The two following chapters aim at deciphering why some individuals live long lives and why others do not; they thus aim to provide a better understanding of the process behind ageing in our species and also to identify potential levers that could enable future progress in improving lifespan and healthspan. Larissa Smulders and Joris Deelen, in Chapter 16, take a pedagogical approach to explaining the methods used in such phenotypic and genetic comparison, employing data on long-lived individuals and families. They then shed light on how such studies have allowed the identification of key features of healthy long life, such as having a favourable immune-metabolic profile, but have also unravelled deeper questions, such as the absence of clear effects of protective genetic variants (beyond a few ones) and susceptibility alleles to late-onset diseases in modulating survival to very old age. Finally, the authors identify new avenues using ‘omic’ data on such specific data to investigate ageing from a system biology perspective, as proposed Chapter 7 through comparative biology lenses.
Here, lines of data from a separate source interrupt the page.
(* ===== verification/RefprocTheorems.v ===== *)
(** * The reference processes serve each other

    The echo server and its client, and the crashing server with its client and
    the supervisor, under every schedule of their turns. *)

From S2P Require Import Prelude Rights Cap CSpace CSpaceInv CSpaceOps CSpaceStep CSpaceReach CSpaceTheorems Syscall Userland UserTheorems Refproc RefprocServe.
Import Abi.

(** Turns of [ids] only, everybody in every round. *)
Definition rounds_of {A} (ids : list A) (rounds : list (list A)) : Prop := Forall (λ r, r ⊆ ids ∧ ids ⊆ r) rounds.

Section theorems.
Context {BF : Bitflags} {μ : Type} {ME : Memory μ}.

(** Client [c] and server [s] are loaded and have not run; nobody is calling. *)
Record launched (program : nat → code) (c s : nat) (ccs scs : CSpace) (w : world μ) : Prop := {
  la_ids : c < MAX_PROCS ∧ s < MAX_PROCS ∧ c ≠ s;
  la_client : speaks ccs SEND;
  la_server : idle scs;
  la_kernel : kst c s ccs (kernel w) scs (mkRdv None (msg (EP_RDV (kernel w))) None) (console (kernel w)) None None;
  la_procs : procs w !! c = Some (Ready (program c)) ∧ procs w !! s = Some (Ready (program s))
}.

(** Without a supervisor a schedule is one of processes only. *)
Lemma run_supervised program s fresh fl sched w : supervised program s fresh (Some <$> sched) (w, fl) = (λ w', (w', fl)) <$> run program sched w.
Proof using Type.
  revert w. induction sched as [|p sched IH]; intros w; [done|]. cbn [fmap list_fmap supervised run turn_of fst snd].
  destruct (advance program p w) as [w'|]; [apply IH|done].
Qed.

Lemma known_sub c s sched : sched ⊆ [Some c; Some s; None] → Forall (known c s) sched.
Proof using Type. intros H. apply Forall_forall. intros x Hx%H. rewrite !elem_of_cons, elem_of_nil in Hx. unfold known. tauto. Qed.

(** What every prefix of a session shows, and what its end shows. *)
Definition shows (c : nat) (con answers : list Z) (u : User) : Prop :=
  ∃ d, d `prefix_of` answers ∧ console u = con ++ d ∧ (exited u c None ∨ exited u c (Some 0%Z)).
Definition ended (c s : nat) (con answers : list Z) (w : world μ) : Prop :=
  console (kernel w) = con ++ answers ∧ exited (kernel w) c (Some 0%Z) ∧ exited (kernel w) s (Some 0%Z) ∧
  procs w !! c = Some Gone ∧ procs w !! s = Some Gone.

(** A client and a server that are launched, with a supervisor that still has
    [quota fl] restarts to make. *)
Section session.
Variables (program : nat → code) (c s : nat) (ccs scs fresh : CSpace) (w : world μ) (crashes fl : bool) (reqs : list Z).
Hypothesis L : launched program c s ccs scs w.
Hypothesis runs_client : program c = client reqs.
Hypothesis runs_server : program s = server crashes.
Hypothesis fresh_idle : idle fresh.
Hypothesis faults : crashes = true → ld s BAD_VA (memory w) = None.
Hypothesis asks : reqs ≠ [] ∧ ends reqs ∧ need crashes reqs = quota fl.
Abbreviation con := (console (kernel w)).

Lemma start_phase : phase c s crashes ccs (memory w) con reqs w fl (20 * length reqs + 16).
Proof using L runs_client runs_server asks.
  destruct asks as (Hne & He & Hn), L as [_ _ Hi K [Hc Hs]]. rewrite runs_client in Hc. rewrite runs_server in Hs.
  replace (20 * length reqs + 16) with (20 * length reqs + 15 + 1) by lia.
  eapply (P_call _ _ _ _ _ _ reqs w fl [] reqs); [done|done|by split_and!|by rewrite app_nil_r|by apply b_ready].
Qed.

Lemma session_safe sched : sched ⊆ [Some c; Some s; None] →
  ∃ wf, supervised program s fresh sched (w, fl) = Some wf ∧ shows c con (echo <$> reqs) (kernel wf.1).
Proof using All.
  intros Hs. destruct (safe_run program c s crashes ccs fresh (memory w) con (la_ids _ _ _ _ _ _ L) runs_server (la_client _ _ _ _ _ _ L) fresh_idle faults
    reqs sched (w, fl) _ start_phase (known_sub c s sched Hs)) as (wf & n & R & _ & P).
  exists wf. split; [done|]. destruct (phase_shows _ _ _ _ _ _ _ _ _ _ P) as (d & [l ->] & H2 & H3).
  exists (echo <$> d). split; [|done]. exists (echo <$> l). apply fmap_app.
Qed.

Lemma session_ends rounds : Forall (λ r, r ⊆ [Some c; Some s; None] ∧ actors c s fl ⊆ r) rounds → 20 * length reqs + 16 ≤ length rounds →
  ∃ wf, supervised program s fresh (concat rounds) (w, fl) = Some wf ∧ ended c s con (echo <$> reqs) wf.1 ∧ wf.2 = true.
Proof using All.
  intros Hr Hn. destruct (rounds_run program c s crashes ccs fresh (memory w) con (la_ids _ _ _ _ _ _ L) runs_server (la_client _ _ _ _ _ _ L) fresh_idle faults
    reqs rounds (w, fl) _ start_phase) as (wf & R & P); [| |done|].
  - eapply Forall_impl; [exact Hr|]. intros r [H _]. by apply known_sub.
  - eapply Forall_impl; [exact Hr|]. by intros r [_ H].
  - exists wf. split; [done|]. destruct (phase_done _ _ _ _ _ _ _ _ _ P) as (H1 & H2 & H3 & H4 & H5 & H6). by split.
Qed.
End session.

Lemma processes_only (c s : nat) sched : sched ⊆ [c; s] → (Some <$> sched) ⊆ [Some c; Some s; None].
Proof using Type. intros H x (y & -> & Hy%H)%list_elem_of_fmap. apply elem_of_cons in Hy as [->|Hy%list_elem_of_singleton]; [left|subst; right; left]. Qed.
Lemma rounds_fmap (c s : nat) rounds : rounds_of [c; s] rounds → Forall (λ r, r ⊆ [Some c; Some s; None] ∧ actors c s true ⊆ r) (fmap (M:=list) (@Some nat) <$> rounds).
Proof using Type.
  intros H. apply Forall_fmap. eapply Forall_impl; [exact H|]. intros r [H1 H2]. split; [by apply processes_only|].
  intros x Hx. apply list_elem_of_fmap. apply elem_of_cons in Hx as [->|Hx%list_elem_of_singleton]; [|subst]; eexists; (split; [done|]); apply H2; [left|right; left].
Qed.
Lemma concat_fmap (rounds : list (list nat)) : concat (fmap (M:=list) (@Some nat) <$> rounds) = Some <$> concat rounds.
Proof using Type. induction rounds as [|r l IH]; [done|]. cbn. by rewrite IH, fmap_app. Qed.

(** C11: The echo client and the echo server, loaded with the endpoint at its agreed
    slot, work under every schedule: the kernel does not panic, the client is not
    killed, and what it has printed is a prefix of the answers to its requests in
    order; once the schedule holds 116 rounds in each of which both got a turn,
    the client has printed all the answers, [0x101] to [0x104] and [STOP + 1],
    and both have exited with code 0. *)
Theorem echo_served program c s ccs scs w : launched program c s ccs scs w → program c = echocli → program s = echod →
  let answers := [0x101; 0x102; 0x103; 0x104; STOP + 1]%Z in
  (∀ sched, sched ⊆ [c; s] → ∃ w', run program sched w = Some w' ∧ shows c (console (kernel w)) answers (kernel w')) ∧
  (∀ rounds, rounds_of [c; s] rounds → 116 ≤ length rounds → ∃ w', run program (concat rounds) w = Some w' ∧ ended c s (console (kernel w)) answers w').
Proof using Type.
  intros L Ec Es. cbv zeta. rewrite <- client_echocli in Ec. rewrite <- server_echod in Es.
  pose proof (ends_stop [0x100; 0x101; 0x102; 0x103]%Z ltac:(by repeat constructor)) as He.
  split; intros l Hl.
  - destruct (session_safe program c s ccs scs scs w false true _ L Ec Es (la_server _ _ _ _ _ _ L) ltac:(done) ltac:(done) _ (processes_only c s l Hl)) as ([w' fl] & R & H).
    rewrite run_supervised in R. destruct (run program l w); [|done]. injection R as -> <-. by exists w'.
  - intros Hn. destruct (session_ends program c s ccs scs scs w false true _ L Ec Es (la_server _ _ _ _ _ _ L) ltac:(done) ltac:(done) _ (rounds_fmap c s l Hl)) as ([w' fl] & R & H & _);
      [by rewrite length_fmap|]. rewrite concat_fmap, run_supervised in R. destruct (run program (concat l) w); [|done]. injection R as -> <-. by exists w'.
Qed.

End theorems.

(** ** Witnesses: a server and a client on one endpoint *)

Definition serving_cs : CSpace := (grant 1 2 (Z.lor SEND RECV) 9 GMint (ep_auth, cspace_new 16)).2.2.
Definition serving_user : User :=
  mkUser [Some serving_cs; Some client_cs; None; None] (replicate 4 false) (replicate 4 0%Z) (mkRdv None 0 None) (mkNotify false None) [7%Z].

(** A memory of words, the same for every process: what is not there faults. *)
#[local] Instance words : Memory (gmap Z Z) := {
  ld _ va m := m !! va;
  st _ va x m := _ ← m !! va; Some (<[va:=x]> m)
}.
Definition programs (p : list code) (id : nat) : code := default (Goto Spin) (p !! id).
Definition serving (p : list code) : world (gmap Z Z) := mkWorld serving_user {[SHARED_VA := 0%Z]} (Ready <$> p).

Lemma speaks_demo cs c r : resolve cs 2 = Ok c → cap_type c = Endpoint → Z.land (rights c) r = r → speaks cs r.
Proof. intros H1 H2 H3. exists c. split; [exact H1|]. split; [exact H2|]. by apply bf_contains_spec. Qed.

Lemma serving_idle : idle serving_cs.
Proof.
  split; [apply reachable_inv, granted_reach; u_bounds|]. split; [eexists; split; vm_compute; reflexivity|].
  split; (eapply speaks_demo; [vm_compute; reflexivity|reflexivity|vm_compute; reflexivity]).
Qed.

Lemma serving_launched p a b : p = [a; b] → launched (programs p) 1 0 client_cs serving_cs (serving p).
Proof.
  intros ->. split; [unfold MAX_PROCS; lia| |apply serving_idle| |done].
  - eapply speaks_demo; [vm_compute; reflexivity|reflexivity|vm_compute; reflexivity].
  - split; try done; (split; [done|by eexists]).
Qed.

Lemma fair_rounds {A} (l : list A) n : rounds_of l (replicate n l).
Proof. by apply Forall_replicate. Qed.

Lemma echo_served_witness : ∃ w, run (programs [echod; echocli]) (concat (replicate 116 [1; 0])) (serving [echod; echocli]) = Some w ∧
  console (kernel w) = [7; 0x101; 0x102; 0x103; 0x104; STOP + 1]%Z.
Proof.
  destruct (echo_served (programs [echod; echocli]) 1 0 client_cs serving_cs (serving [echod; echocli]) (serving_launched _ echod echocli eq_refl) eq_refl eq_refl) as [_ H].
  destruct (H (replicate 116 [1; 0]) (fair_rounds _ _)) as (w & R & Hc & _); [by rewrite length_replicate|]. exists w. split; [exact R|exact Hc].
Defined.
By contrast, Gianni Pes and Michel Poulain (Chapter 17) are interested in the overall biological, environmental, nutritional and cultural context that allows certain populations around the world (in the so-called blue zones, BZ) to exhibit lower adult mortality and a higher number of survivors beyond 100 years of age. After a discussion on genetic and hormonal potential explanations, they provide a strong argument for the role played by one’s way of life on long healthy ageing, from physical activity and nutrition to social ties and purpose.
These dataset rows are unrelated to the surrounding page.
(** A poll that finds nothing new leaves the state as it was; every other one is
    progress. *)
Lemma client_turns st n : stage st n →
  turn idc ids true st = Some st ∧ (n = 0 ∨ n = 2) ∨ ∃ st' n', turn idc ids true st = Some st' ∧ n' < n ∧ stage st' n'.
Proof using E pays passive.
  intros []; unfold turn; cbn [fst snd start queued waiting handed replied finished].
  - right. exists queued, 2. split; [|split; [lia|constructor]]. pose proof start_calls as R. cbn [fst snd start] in R. by rewrite R.
  - left. split; [reflexivity|]. lia.
  - right. exists handed, 2. split; [|split; [lia|constructor]]. pose proof waiting_calls as R. cbn [fst snd waiting] in R. by rewrite R.
  - left. split; [reflexivity|]. lia.
  - right. exists finished, 0. split; [reflexivity|]. split; [lia|constructor].
  - left. split; [reflexivity|]. lia.
Qed.

Lemma server_turns st n : stage st n →
  turn idc ids false st = Some st ∧ (n = 0 ∨ n = 1 ∨ n = 3) ∨ ∃ st' n', turn idc ids false st = Some st' ∧ n' < n ∧ stage st' n'.
Proof using E pays passive.
  intros []; unfold turn; cbn [fst snd start queued waiting handed replied finished].
  - right. exists waiting, 3. split; [|split; [lia|constructor]]. pose proof start_receives as R. cbn [fst snd start] in R. by rewrite R.
  - right. exists replied, 1. split; [|split; [lia|constructor]]. pose proof queued_replies as R. cbn [fst snd queued] in R. by rewrite R.
  - left. split; [reflexivity|]. lia.
  - right. exists replied, 1. split; [|split; [lia|constructor]]. pose proof handed_replies as R. cbn [fst snd handed] in R. by rewrite R.
  - left. split; [reflexivity|]. lia.
  - left. split; [reflexivity|]. lia.
Qed.

Lemma kipc_turn t st n : stage st n → ∃ st', turn idc ids t st = Some st' ∧ (st' = st ∨ ∃ n', n' < n ∧ stage st' n').
Proof using E pays passive.
  intros P. destruct t; [destruct (client_turns st n P) as [(R & _)|(st' & n' & R & H)]|destruct (server_turns st n P) as [(R & _)|(st' & n' & R & H)]];
    rewrite R; eexists; (split; [done|]); eauto.
Qed.

Lemma somebody st n : stage st n → n ≠ 0 → ∃ t st' n', turn idc ids t st = Some st' ∧ n' < n ∧ stage st' n'.
Proof using E pays passive.
  intros P Hn. destruct (client_turns st n P) as [(_ & Hc)|(st' & n' & H)]; [|by exists true, st', n'].
  destruct (server_turns st n P) as [(_ & Hs)|(st' & n' & H)]; [lia|by exists false, st', n'].
Qed.

Lemma any_order sched st n : stage st n → ∃ st' n', turns idc ids sched st = Some st' ∧ n' ≤ n ∧ stage st' n'.
Proof using E pays passive.
  revert st n. induction sched as [|t sched IH]; intros st n P; [by exists st, n|]. cbn [turns].
  destruct (kipc_turn t st n P) as (st1 & -> & [->|(n1 & Hn & P1)]); [by apply IH|].
  destruct (IH st1 n1 P1) as (st' & n' & R & Hn' & P'). exists st', n'. split; [done|]. split; [lia|done].
Qed.

(** A stretch with a poll of each lowers the rank. *)
Lemma round sched st n : stage st n → n ≠ 0 → true ∈ sched → false ∈ sched → ∃ st' n', turns idc ids sched st = Some st' ∧ n' < n ∧ stage st' n'.
Proof using E pays passive.
  intros P Hn Ht Hf. destruct (somebody st n P Hn) as (t & st1 & n1 & R & Hn1 & P1).
  assert (t ∈ sched) as Hin by (by destruct t). clear Ht Hf. induction sched as [|x sched IH]; [by apply elem_of_nil in Hin|]. cbn [turns].
  destruct (kipc_turn x st n P) as (st2 & Rx & [->|(n2 & Hn2 & P2)]); rewrite Rx.
  - apply elem_of_cons in Hin as [->|Hin]; [|by apply IH]. rewrite R in Rx. injection Rx as ->.
    destruct (any_order sched st n1 P1) as (st' & n' & R' & Hn' & P'). exists st', n'. split; [done|]. split; [lia|done].
  - destruct (any_order sched st2 n2 P2) as (st' & n' & R' & Hn' & P'). exists st', n'. split; [done|]. split; [lia|done].
Qed.

Lemma turns_app l1 l2 st : turns idc ids (l1 ++ l2) st = (match turns idc ids l1 st with Some st' => turns idc ids l2 st' | None => None end).
Proof using Type. revert st. induction l1 as [|t l1 IH]; intros st; [done|]. cbn [app turns]. by destruct (turn idc ids t st). Qed.

Lemma rounds_end rounds st n : stage st n → Forall (λ r, true ∈ r ∧ false ∈ r) rounds → n ≤ length rounds → turns idc ids (concat rounds) st = Some finished.
Proof using E pays passive.
  revert st n. induction rounds as [|r rounds IH]; intros st n P Hr Hn.
  { assert (n = 0) as -> by (cbn in Hn; lia). by inversion P. }
  apply Forall_cons in Hr as [[Ht Hf] Hr]. cbn [concat length] in *. rewrite turns_app.
  assert (∃ st1 n1, turns idc ids r st = Some st1 ∧ n1 ≤ length rounds ∧ stage st1 n1) as (st1 & n1 & -> & Hn1 & P1); [|by apply (IH st1 n1)].
  destruct (decide (n = 0)) as [->|Hn0].
  - destruct (any_order r st 0 P) as (st1 & n1 & R & Hn1 & P1). exists st1, n1. split; [done|]. split; [lia|done].
  - destruct (round r st n P Hn0 Ht Hf) as (st1 & n1 & R & Hn1 & P1). exists st1, n1. split; [done|]. split; [lia|done].
Qed.
End call.

(** C12: A call is served whatever the order in which the two tasks are polled and
    however often, wake-ups that find nothing included, by tasks of any ids, in
    spaces that hold what the two need, on any budgets of which the caller has
    the slice it lends and the server nothing: no poll halts the kernel, and the
    caller has no answer or the right one, the request plus one; four rounds in
    which both are polled complete both tasks.  Then the frame has moved to the
    server's space, read-only and badged with the caller, the reply capability is
    used up and cannot be used again, the caller has paid for exactly the work
    done and the server has nothing left, and nothing is left waiting. *)
Theorem call_served idc ids c s f cb sb : equipped c s f →
  (0 <= consumed cb ∧ consumed cb + CALL_DELEGATE <= capacity cb < 2 ^ 32)%Z →
  (0 <= consumed sb ∧ consumed sb = capacity sb ∧ capacity sb + CALL_DELEGATE < 2 ^ 32)%Z →
  let w := mkIpcWorld new c s cb sb ∅ ∅ ∅ None in
  (∀ sched, ∃ bc bs w', turns idc ids sched (Some ClientStart, Some ServerStart, w) = Some (bc, bs, w') ∧
     (client_result w' = None ∨ client_result w' = Some (with_data LABEL [wrap 64 (REQ_WORD + 1)]))) ∧
  (∀ rounds, Forall (λ r, true ∈ r ∧ false ∈ r) rounds → 4 ≤ length rounds →
     ∃ w', turns idc ids (concat rounds) (Some ClientStart, Some ServerStart, w) = Some (None, None, w') ∧
       client_result w' = Some (with_data LABEL [wrap 64 (REQ_WORD + 1)]) ∧
       resolve (server_cs w') SERVER_RECV_BASE = Ok (with_rights_badge f READ CLIENT) ∧
       resolve (client_cs w') CLIENT_FRAME = Err CSpace.EmptySlot ∧
       fst (consume_reply SERVER_REPLY_SLOT (server_cs w')) = Err CSpace.EmptySlot ∧
       remaining (client_budget w') = (remaining cb - WORK_UNITS)%Z ∧ remaining (server_budget w') = 0%Z ∧
       endpoint w' = new ∧ wakers w' = ∅ ∧ delivered w' = ∅ ∧ responses w' = ∅).
Proof.
  intros E Hc Hs w. split.
  - intros sched. destruct (any_order idc ids c s f cb sb E Hc Hs sched _ _ (st_start idc ids c s f cb sb)) as (st & n & R & _ & P).
    destruct st as [[bc bs] w']. exists bc, bs, w'. split; [exact R|]. inversion P; auto.
  - intros rounds Hr Hn. eexists. split; [exact (rounds_end idc ids c s f cb sb E Hc Hs rounds _ _ (st_start idc ids c s f cb sb) Hr Hn)|].
    cbn [client_result client_cs server_cs client_budget server_budget endpoint wakers delivered responses]. destruct E as [_ _ (Hf & Ht & _) _ [(e5 & H5 & _) (e10 & H10 & _)]].
    apply live_Ok in Hf as (_ & e1 & H1 & _). apply lookup_lt_Some in H1, H5, H10. split; [done|].
    assert (slots (served f s) !! SERVER_REPLY_SLOT = Some Cte_EMPTY) as Hgone by (cbn [served got armed upd_slot slots]; apply list_lookup_insert_eq; rewrite !length_insert; lia).
    split_and!; try done.
    + apply live_Ok. split; [cbn; by rewrite Ht|]. exists (mkCte (with_rights_badge f READ CLIENT) None). split; [|done]. cbn [served got armed upd_slot slots].
      rewrite list_lookup_insert_ne by done. apply list_lookup_insert_eq. rewrite length_insert. lia.
    + unfold resolve, live, slot, index. cbn [gave upd_slot slots]. rewrite length_insert, decide_False by lia. by rewrite list_lookup_insert_eq by lia.
    + unfold consume_reply, mbind, M_bind, reads, live, slot, index. rewrite Hgone. rewrite decide_False by (apply lookup_lt_Some in Hgone; lia). done.
    + unfold remaining, sat_sub, paid, WORK_UNITS, CALL_DELEGATE in *. cbn. lia.
    + unfold remaining, sat_sub, paid, WORK_UNITS, CALL_DELEGATE in *. cbn. lia.
Qed.

Lemma retype_one cs ut t dest u d : slots cs !! ut = Some u → cap_type (cap u) = Untyped → bf_contains (rights (cap u)) RETYPE = true → is_retypeable t = true →
  slots cs !! dest = Some d → cap_type (cap d) = Null → (Z.of_nat (length (slots cs)) < 2 ^ 64)%Z →
  (0 <= watermark (cap u) < size (cap u) ∧ size (cap u) < 2 ^ 32 ∧ 0 <= objref (cap u) ∧ objref (cap u) + watermark (cap u) < 2 ^ 64)%Z →
  retype ut t 1 1 dest cs = (Ok (), upd_slot dest (mkCte (mkRawCap t (default_rights t) (objref (cap u) + watermark (cap u)) 1 0 0 0) (Some ut))
    (mkCSpace (<[ut:=mkCte (set_watermark (cap u) (watermark (cap u) + 1)) (parent u)]> (slots cs)) (next_obj cs) (zlog cs ++ [((objref (cap u) + watermark (cap u)), 1)]%Z))).
Proof.
  intros Hu Ht Hr Hty Hd Hn Hlen (Hw & Hs & Ho & Hb). unfold retype, mbind, M_bind, reads, lift, throw, get.
  assert (live cs ut = Ok (cap u)) as -> by (apply live_Ok; split; [congruence|eauto]). rewrite Ht, Hr, Hty. change (is_type Untyped Untyped) with true. cbn [negb].
  change ((1 =? 0) || (1 =? 0))%Z with false. cbv iota. change (ok_or (checked 32 (1 * 1)) OutOfBudget) with (Ok 1%Z : res CapError Z). cbv iota beta.
  rewrite (arith_in 32 (size _ - _)) by (unfold in_u; lia). rewrite (proj2 (Z.ltb_ge _ _)) by lia.
  pose proof (lookup_lt_Some _ _ _ Hd) as Hlt. unfold checked. rewrite (proj2 (fits_spec _ _)) by (unfold in_u; lia). cbn [ok_or]. cbv beta iota.
  rewrite (proj2 (Z.ltb_ge _ _)) by lia. change (Z.to_nat 1) with 1. cbn [seq mfor]. unfold mbind, M_bind, dest_free, mbind, M_bind, reads, slot, index. rewrite Nat.add_0_r, Hd.
  apply is_null_true in Hn. rewrite Hn. cbn [negb]. unfold mret, M_ret. rewrite (arith_in 64) by (unfold in_u; lia). rewrite (arith_in 32) by (unfold in_u; lia).
  rewrite (set_cap_eq _ _ u) by done. unfold retype_obj, mbind, M_bind, lift, zero. change (arith 32 (wrap 32 (Z.of_nat 0) * 1)) with (Ok 0%Z : res CapError Z). cbv iota beta.
  rewrite Z.add_0_r, (arith_in 64) by (unfold in_u; lia). rewrite Nat.add_0_r, set_slot_eq by (cbn [slots upd_slot]; by rewrite length_insert). reflexivity.
Qed.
Finally, how can modern societies cope with this growing number of seniors, that is, population ageing? This is the question posed by Miguel Sánchez-Romero and Alexia Prskawetz (Chapter 18) in the final chapter of this book. To answer it, the authors apply demo-economic models to country-level data to analyse the impact of increased longevity on the sustainability of intergenerational solidarity. Without omitting the tensions that such increased longevity causes to the economy, the authors also show that when demography, labour market, education, innovation and solidarity are taken into account, modern democracies have all the cards in hand to face these changes. In consequence, increases in healthspan and lifespan may remain indicators of global societies’ progress in the future, as much as they have been in the past.

1.4 Conclusion

From the oldest human stories, such as the epic of Gilgamesh (written around 2100–1200 bc), to the works of ancient Greek philosophers such as Aristotle and down to the present day, questions about the length of life, its limits and the deterioration of the body throughout life have been at the heart of philosophy, the arts and the life sciences. Today these issues are more topical than ever, given the social, economic and public health challenges to which they are intimately linked, and require innovative and dynamic scientific research at the crossroads of many scientific disciplines. In recent years, several books have brilliantly summarized major advances in the study of longevity or senescence, whether from the perspective of evolutionary ecology (e.g. [Reference Shefferson, Jones and Salguero-Gómez16]) or medical sciences (e.g. [Reference Musi and Hornsby37]). Here, our book builds on the multidisciplinary nature of biodemography to concomitantly summarize the large amount of knowledge accumulated over the past few years in ageing research, as well as to stimulate the development of integrative research projects on ageing. We hope that this book will be an inspiring resource for established academics and, perhaps more importantly, for students, who will be at the forefront of the coming profound changes linked to ageing populations.

Footnotes

1 Compared with United Nations Millennium Development Goals, the 2030 Agenda for Sustainable Development states, as its third goal, to ‘ensure healthy lives and promote well-being for all at all ages’ and, as a target, to ‘reduce by one third premature mortality from non-communicable diseases through prevention and treatment and promote mental health and well-being’; these can be seen as mostly aiming to improve adult health. However, it is noticeable that policies dedicated to old age are not specifically mentioned as a target, in contrast to those concerning children and reproductive women.